Int J Cardiovasc Imaging 2004 Jun;20(3):203-11
Second Department of Internal Medicine, Kagawa University, Japan.
Objective: The objective of the present study was to compare the digital and video data of myocardial contrast echocardiography (MCE) to assess altered myocardial blood flow produced by graded coronary stenoses.

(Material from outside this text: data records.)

(* ===== verification/ProxyTransaction.v ===== *)
(** * Proxy transaction (src/src/proxy/ProxyTransaction.hpp)

    [ProxyTransactionImpl] forwards one client request to one backend: it waits
    for a concurrency permit, takes a pooled connection or resolves and connects
    (with a TLS handshake for https), writes the request, streams the body while
    it reads the response, relays the response, or tunnels bytes for a WebSocket.

    [Tx] has the class's members under their names; an optional or smart-pointer
    member is the boolean that it holds a value ([response_parser_] also keeps
    [is_done()]).  Each member function is a definition of type [Tx -> outcome];
    [Undefined] stands for undefined behaviour: a null dereference, or two reads
    or two writes at the same time on one stream, which Asio forbids and which
    here also overwrite the message the first of them still uses.  The slots
    [c_write], [c_read], [b_write] and [b_read] hold the operations that are
    outstanding on the client and the backend stream; an event completes one of
    them and runs its completion handler.  What Beast, Asio and OpenSSL answer
    during a handler is the record [Obs].  [tape] says which of the statements
    that allocate throw: [start_client_operation] and [start_backend_operation]
    undo their counter, and [guarded_handler] turns any exception into
    [abort_from_exception_noexcept].

    The theorems hold for every order of completions, every answer of the
    libraries and every exception: one completion per transaction, no operation
    outstanding when it is reported, no transaction that waits for nothing, and
    cancellation that ends.  Undefined behaviour needs a request body that is
    streamed, and a trace shows that such a request does reach it. *)

From S2P Require Import Prelude VirtualHostRouter RuntimeConfig ProxyHeaders.

(** ** Data *)

Definition http_transfer_chunk_size : Z := 16 * 1024.

(** The error codes the handlers tell apart; [err_timeout] is
    [beast::error::timeout] or [asio::error::timed_out]. *)
Inductive error_code := need_buffer | body_limit | err_timeout | err_eof | operation_aborted | err_other.
#[export] Instance error_code_eq_dec : EqDecision error_code.
Proof. solve_decision. Defined.

Inductive BackendAcquireResult := acquire_granted | acquire_queue_full | acquire_queue_timeout.

Record DeferredFinish := { df_status : Z; df_bytes : Z; df_keep_alive : bool }.

(** The asynchronous operations, by their completion handlers. *)
Inductive client_write := cw_continue | cw_header | cw_body | cw_upgrade | cw_flush | cw_tunnel | cw_error.
Inductive client_read := cr_body | cr_tunnel.
Inductive backend_write := bw_connect | bw_handshake | bw_header | bw_body | bw_last | bw_flush | bw_tunnel.
Inductive backend_read := br_header | br_body | br_upgrade | br_tunnel.

(** What the transaction does to its surroundings. *)
Inductive log_entry :=
| completion (status bytes : Z) (keep_alive : bool)
| failure (error : error_code)
| error_response (status : Z) (retry_after : option Z) (keep_alive : bool) (body : str)
| pool_release (key : str) (pending : nat) (response_done upload_complete : bool).

Record Obs := {
  o_error : option error_code;
  o_transferred : Z;
  o_parser_done : bool;
  o_body_left : Z;
  o_serializer_done : bool;
  o_result_int : Z;
  o_keep_alive : bool;
  o_socket_open : bool;
  o_client_buffered : bool;
  o_backend_buffered : bool;
  o_pooled : bool;
  o_sni_ok : bool
}.

Record Tx := MkTx {
  backend_stream_ : bool;
  pending_acquire_ : bool;
  permit_ : bool;
  completion_ : bool;
  request_serializer_ : bool;
  response_parser_ : option bool;
  response_serializer_ : bool;
  upgrade_parser_ : bool;
  http_transfer_buffer_ : bool;
  response_transfer_buffer_ : bool;
  tunnel_buffers_ : bool;
  deferred_finish_ : option DeferredFinish;
  client_keep_alive_ : bool;
  request_body_done_ : bool;
  request_upload_complete_ : bool;
  response_header_started_ : bool;
  early_backend_response_ : bool;
  stop_request_upload_ : bool;
  client_cancel_requested_ : bool;
  backend_close_requested_ : bool;
  backend_from_pool_ : bool;
  retried_pooled_connection_ : bool;
  error_keep_alive_ : bool;
  backend_keep_alive_ : bool;
  connecting_ : bool;
  completed_ : bool;
  client_operations_pending_ : nat;
  backend_operations_pending_ : nat;
  status_ : Z;
  response_bytes_ : Z;
  (** what the libraries hold, and ghost state *)
  client_parser_done : bool;
  body_more : bool;
  started : bool;
  acquiring : bool;
  waiting : nat;
  resolving : bool;
  c_write : option client_write;
  c_read : option client_read;
  b_write : option backend_write;
  b_read : option backend_read;
  header_writes : nat;
  log : list log_entry;
  tape : list bool
}.

(** Field update: [eta] with one projection replaced. *)
Definition eta (s : Tx) : Tx := MkTx (backend_stream_ s) (pending_acquire_ s) (permit_ s) (completion_ s)
  (request_serializer_ s) (response_parser_ s) (response_serializer_ s) (upgrade_parser_ s)
  (http_transfer_buffer_ s) (response_transfer_buffer_ s) (tunnel_buffers_ s) (deferred_finish_ s)
  (client_keep_alive_ s) (request_body_done_ s) (request_upload_complete_ s) (response_header_started_ s)
  (early_backend_response_ s) (stop_request_upload_ s) (client_cancel_requested_ s)
  (backend_close_requested_ s) (backend_from_pool_ s) (retried_pooled_connection_ s) (error_keep_alive_ s)
  (backend_keep_alive_ s) (connecting_ s) (completed_ s) (client_operations_pending_ s)
  (backend_operations_pending_ s) (status_ s) (response_bytes_ s) (client_parser_done s) (body_more s)
  (started s) (acquiring s) (waiting s) (resolving s) (c_write s) (c_read s) (b_write s) (b_read s)
  (header_writes s) (log s) (tape s).

Definition set_backend_stream_ (v : bool) (s : Tx) : Tx := ltac:(record_update eta backend_stream_ s v).
Definition set_pending_acquire_ (v : bool) (s : Tx) : Tx := ltac:(record_update eta pending_acquire_ s v).
Definition set_permit_ (v : bool) (s : Tx) : Tx := ltac:(record_update eta permit_ s v).
Definition set_completion_ (v : bool) (s : Tx) : Tx := ltac:(record_update eta completion_ s v).
Definition set_request_serializer_ (v : bool) (s : Tx) : Tx := ltac:(record_update eta request_serializer_ s v).
Definition set_response_parser_ (v : option bool) (s : Tx) : Tx := ltac:(record_update eta response_parser_ s v).
Definition set_response_serializer_ (v : bool) (s : Tx) : Tx := ltac:(record_update eta response_serializer_ s v).
Definition set_upgrade_parser_ (v : bool) (s : Tx) : Tx := ltac:(record_update eta upgrade_parser_ s v).
Definition set_http_transfer_buffer_ (v : bool) (s : Tx) : Tx := ltac:(record_update eta http_transfer_buffer_ s v).
Definition set_response_transfer_buffer_ (v : bool) (s : Tx) : Tx := ltac:(record_update eta response_transfer_buffer_ s v).
Definition set_tunnel_buffers_ (v : bool) (s : Tx) : Tx := ltac:(record_update eta tunnel_buffers_ s v).
Definition set_deferred_finish_ (v : option DeferredFinish) (s : Tx) : Tx := ltac:(record_update eta deferred_finish_ s v).
Definition set_client_keep_alive_ (v : bool) (s : Tx) : Tx := ltac:(record_update eta client_keep_alive_ s v).
Definition set_request_body_done_ (v : bool) (s : Tx) : Tx := ltac:(record_update eta request_body_done_ s v).
Definition set_request_upload_complete_ (v : bool) (s : Tx) : Tx := ltac:(record_update eta request_upload_complete_ s v).
Definition set_response_header_started_ (v : bool) (s : Tx) : Tx := ltac:(record_update eta response_header_started_ s v).
Definition set_early_backend_response_ (v : bool) (s : Tx) : Tx := ltac:(record_update eta early_backend_response_ s v).
Definition set_stop_request_upload_ (v : bool) (s : Tx) : Tx := ltac:(record_update eta stop_request_upload_ s v).
Definition set_client_cancel_requested_ (v : bool) (s : Tx) : Tx := ltac:(record_update eta client_cancel_requested_ s v).
Definition set_backend_close_requested_ (v : bool) (s : Tx) : Tx := ltac:(record_update eta backend_close_requested_ s v).
Definition set_backend_from_pool_ (v : bool) (s : Tx) : Tx := ltac:(record_update eta backend_from_pool_ s v).
Definition set_retried_pooled_connection_ (v : bool) (s : Tx) : Tx := ltac:(record_update eta retried_pooled_connection_ s v).
Definition set_error_keep_alive_ (v : bool) (s : Tx) : Tx := ltac:(record_update eta error_keep_alive_ s v).
Definition set_backend_keep_alive_ (v : bool) (s : Tx) : Tx := ltac:(record_update eta backend_keep_alive_ s v).
Definition set_connecting_ (v : bool) (s : Tx) : Tx := ltac:(record_update eta connecting_ s v).
Definition set_completed_ (v : bool) (s : Tx) : Tx := ltac:(record_update eta completed_ s v).
Definition set_client_operations_pending_ (v : nat) (s : Tx) : Tx := ltac:(record_update eta client_operations_pending_ s v).
Definition set_backend_operations_pending_ (v : nat) (s : Tx) : Tx := ltac:(record_update eta backend_operations_pending_ s v).
Definition set_status_ (v : Z) (s : Tx) : Tx := ltac:(record_update eta status_ s v).
Definition set_response_bytes_ (v : Z) (s : Tx) : Tx := ltac:(record_update eta response_bytes_ s v).
Definition set_client_parser_done (v : bool) (s : Tx) : Tx := ltac:(record_update eta client_parser_done s v).
Definition set_body_more (v : bool) (s : Tx) : Tx := ltac:(record_update eta body_more s v).
Definition set_started (v : bool) (s : Tx) : Tx := ltac:(record_update eta started s v).
Definition set_acquiring (v : bool) (s : Tx) : Tx := ltac:(record_update eta acquiring s v).
Definition set_waiting (v : nat) (s : Tx) : Tx := ltac:(record_update eta waiting s v).
Definition set_resolving (v : bool) (s : Tx) : Tx := ltac:(record_update eta resolving s v).
Definition set_c_write (v : option client_write) (s : Tx) : Tx := ltac:(record_update eta c_write s v).
Definition set_c_read (v : option client_read) (s : Tx) : Tx := ltac:(record_update eta c_read s v).
Definition set_b_write (v : option backend_write) (s : Tx) : Tx := ltac:(record_update eta b_write s v).
Definition set_b_read (v : option backend_read) (s : Tx) : Tx := ltac:(record_update eta b_read s v).
Definition set_header_writes (v : nat) (s : Tx) : Tx := ltac:(record_update eta header_writes s v).
Definition set_log (v : list log_entry) (s : Tx) : Tx := ltac:(record_update eta log s v).
Definition set_tape (v : list bool) (s : Tx) : Tx := ltac:(record_update eta tape s v).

Methods: Three grades of left anterior descending (LAD) coronary artery stenosis and occlusion were created in eight open-chest canine models. MCE was performed with BR1 infusion by harmonic power Doppler with ECG gated intermittent triggered imaging at pulsing intervals ranging from 1:1 to 1:10. For images that were recorded simultaneously on both a videotape (video data) and an optical disk (digital data), myocardial signal intensity in the LAD region was plotted vs. pulsing intervals and was fitted to an exponential function: y = A(1 - e(-bt)), where A is the peak plateau signal intensity, and b is the rate of signal intensity rise for quantification of myocardial blood flow.
Results: Both values for A and b progressively decreased with a greater level of stenosis. The correlation of A with myocardial blood flow (determined by use of fluorescent microspheres) was weak with digital data (r = 0.38, p = 0.037), and was insignificant with video data (r = 0.16, p = 0.38). The correlation of b with microsphere-derived myocardial blood flow was better than that of A with both video and digital data, and was similar between the two kinds of data (video: r = 0.69, p < 0.0001; digital: r = 0.68, p < 0.0001).
Conclusions: Video and digital MCE data are equivalent in their ability to quantify altered myocardial blood flow produced by graded coronary stenoses.